O roteiro de “Dark Horse”, cinebiografia sobre a trajetória do ex-presidente Jair Bolsonaro até o Palácio do Planalto, traz referências diretas ao presidente Luiz Inácio Lula da Silva, à senadora Damares Alves e a grupos de esquerda. A produção teve recursos associados ao empresário Daniel Vorcaro, controlador do Banco Master, investigado sob acusações de lavagem de dinheiro, corrupção e organização criminosa.
Segundo o jornal O Globo, Lula é citado em diferentes momentos da trama, tanto por imagens de arquivo quanto por diálogos inseridos no roteiro. Em uma das cenas, durante a cirurgia de Bolsonaro após o atentado a faca sofrido em 2018, o personagem do ex-presidente demonstra desconfiança da equipe médica e suspeita que uma enfermeira seja simpatizante do petista.
No trecho, o personagem questiona internamente:
“E se essas pessoas forem todas esquerdistas? Adoradores do Lula? Aquela enfermeira tem um olhar frio…”
O autor do atentado, Adélio Bispo, aparece retratado sob o nome fictício de “Aurélio Barba”. No roteiro, o personagem é apresentado como alguém ligado a organizações de esquerda e movimentos radicais. Em uma das falas, ele afirma ter passado por grupos “socialistas radicais”, “marxistas” e pelo fictício F.L.P., descrito como uma organização revolucionária.
Mais adiante, a jornalista fictícia Lara Clarke investiga o passado do agressor e conclui que ele teria um “profundo histórico político” conectado a grupos de esquerda. O texto também sugere ligações entre o grupo fictício F.L.P. e partidos como PT e PSOL.
Damares ‘curandeira’?
O roteiro de “Dark Horse”, cinebiografia sobre a ascensão política do ex-presidente Jair Bolsonaro, mergulha em cenas que transitam entre o drama político e o surrealismo. Em uma das sequências mais inusitadas do texto, a senadora Damares Alves — conhecida nacionalmente por sua atuação ligada ao meio evangélico — aparece retratada como uma espécie de figura mística, com traços xamânicos e supostos poderes de cura.

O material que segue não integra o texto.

(* ===== verification/RateLimiter.v ===== *)
(** * RateLimiter: the request limits of the server

    Models class RateLimiter of src/src/server/rate_limiter.hpp and
    rate_limiter.cpp: the token bucket with its refill, and the sliding windows
    per IP address and per user.  The steady clock is an argument, in
    nanoseconds; durations are truncated the way duration_cast does.  [None] is
    undefined behaviour: a division by a zero interval or a signed overflow.
    The locks are left out: each method is one atomic step. *)

From S2P Require Import Prelude.

Local Open Scope Z_scope.

Definition NS_PER_MS : Z := 1000000.
Definition NS_PER_S : Z := 1000000000.
Definition NS_PER_MIN : Z := 60000000000.

Definition MAX_REQUESTS_PER_SECOND : Z := 5.

Record RateLimiter := mkRateLimiter {
  max_tokens : Z;
  tokens : Z;
  refill_interval : Z;                           (* milliseconds *)
  last_refill_time : Z;
  request_timestamps : list Z;
  ip_rate_limiters : gmap string (list Z);
  user_rate_limiters : gmap string (list Z)
}.

#[export] Instance RateLimiter_eta : Eta RateLimiter := λ r,
  mkRateLimiter (max_tokens r) (tokens r) (refill_interval r) (last_refill_time r)
    (request_timestamps r) (ip_rate_limiters r) (user_rate_limiters r).

Definition RateLimiter_new (max interval now : Z) : RateLimiter :=
  mkRateLimiter max max interval now [] ∅ ∅.

(** ** The token bucket *)

(** The state after the refill; the number of added tokens is only logged. *)
Definition calculate_token_refill (now : Z) (r : RateLimiter) : option RateLimiter :=
  let elapsed := Z.quot (now - last_refill_time r) NS_PER_MS in
  if refill_interval r <=? elapsed then
    if refill_interval r =? 0 then None else
    let tokens_to_add := to_int (Z.quot elapsed (refill_interval r)) in
    let sum := tokens r + tokens_to_add in
    if in_int sum then
      Some (r <| tokens := Z.min (max_tokens r) sum |> <| last_refill_time := now |>)
    else None
  else Some r.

No roteiro, Damares surge sob o nome fictício de “Dolores”. A personagem é descrita com aparência “xamânica”, usando dreadlocks e carregando um pequeno saco plástico com pílulas artesanais, apresentadas como uma espécie de proteção espiritual para Bolsonaro após o atentado a faca de 2018.
A cena chama atenção pelo tom quase fantasioso atribuído à personagem:
“DOLORES: Uma febre está chegando.”
Em seguida, ela entrega comprimidos improvisados ao então candidato:
“Estas vão te proteger.”
Michelle Bolsonaro tenta impedir o marido de ingerir as substâncias, mas o personagem inspirado no ex-presidente toma as pílulas mesmo assim. Logo depois, Dolores desaparece misteriosamente.

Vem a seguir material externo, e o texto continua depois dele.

Lemma cancelPeriodicTask_inv pid m : manager_inv m → manager_inv (cancelPeriodicTask pid m).1.
Proof.
  intros Hi. unfold cancelPeriodicTask. destruct (periodic_tasks m !! pid) as [ploc|]; [|done]. cbn.
  eapply inv_same; [|apply (inv_periodic_change m (alter (λ p, p <| cancelled := true |>) ploc (periodic_heap m))
    (delete pid (periodic_tasks m)) (next_loc m) Hi)]; [by split_and!|done|..].
  - intros l Hl. rewrite lookup_alter_is_Some. done.
  - intros p l [_ Hl]%lookup_delete_Some. rewrite lookup_alter_is_Some. by eapply (inv_periodic m Hi).
Qed.

(** The closure of a periodic task is not that of a task. *)
Lemma inv_periodic_job m j p ploc jb' :
  manager_inv m → jobs m !! j = Some (JobPeriodic p ploc) ∨ jobs m !! j = Some (JobPeriodicRunning p ploc) →
  jb' = None ∨ jb' = Some (JobPeriodicRunning p ploc) →
  manager_inv (m <| jobs ::= partial_alter (λ _, jb') j |>).
Proof.
  intros Hi Hj Hjb'. pose proof Hi as [H1 H2 H3 H4 H5 H6 H7].
  assert (heap m !! j = None ∧ is_Some (periodic_heap m !! ploc)) as [Hh Hp].
  { by destruct Hj as [Hj|Hj]; apply (H6 _ _ Hj). }
  assert (j < next_loc m)%nat as Hlt.
  { destruct (decide (j < next_loc m)%nat); [done|]. rewrite H2 in Hj by lia. by destruct Hj. }
  split; cbn; try done.
  - intros j' Hj'. rewrite lookup_partial_alter_ne by lia. by apply H2.
  - intros j' jb. destruct (decide (j' = j)) as [->|].
    + rewrite lookup_partial_alter_eq. destruct Hjb' as [->| ->]; [done|]. intros [= <-]. by split.
    + rewrite lookup_partial_alter_ne by done. apply H6.
  - intros loc t Ht Ha. rewrite lookup_partial_alter_ne; [by eapply H7|]. intros <-. by rewrite Hh in Ht.
Qed.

“BOLSONARO: Para onde ela foi?!”
“EDUARDO: Sumiu. Como um fantasma!”
O roteiro ainda sugere que as cápsulas poderiam ter ajudado a salvar Bolsonaro, quando um médico da trama trata o conteúdo como uma espécie de antibiótico improvisado. A construção da personagem chama atenção justamente por destoar da imagem pública de Damares Alves, ligada ao conservadorismo religioso e à militância evangélica.
Outro momento que beira o exagero cinematográfico envolve o ex-ministro do Turismo Gilson Machado, transformado no personagem “Zico”. O sanfoneiro aparece como uma espécie de “protetor” dos apoiadores bolsonaristas em meio a um confronto caótico em frente ao hospital onde Bolsonaro está internado.
Na sequência, o roteiro descreve Zico enfrentando adversários identificados como “bandidos” e “esquerdistas” usando o próprio violão como arma improvisada:
“DOIS BANDIDOS avançam contra Zico enquanto ele toca seu violão. Zico para de tocar, golpeia os dois homens com seu violão, e eles recuam.”
A cena ainda inclui bombas de fumaça, pancadaria e manifestantes em confronto, em um tom que lembra filmes de ação caricatos dos anos 1980.
As passagens fazem parte de uma versão atualizada do roteiro validada por profissionais ligados à produção do longa. O filme será estrelado pelo ator americano Jim Caviezel no papel de Bolsonaro e tem estreia prevista para setembro.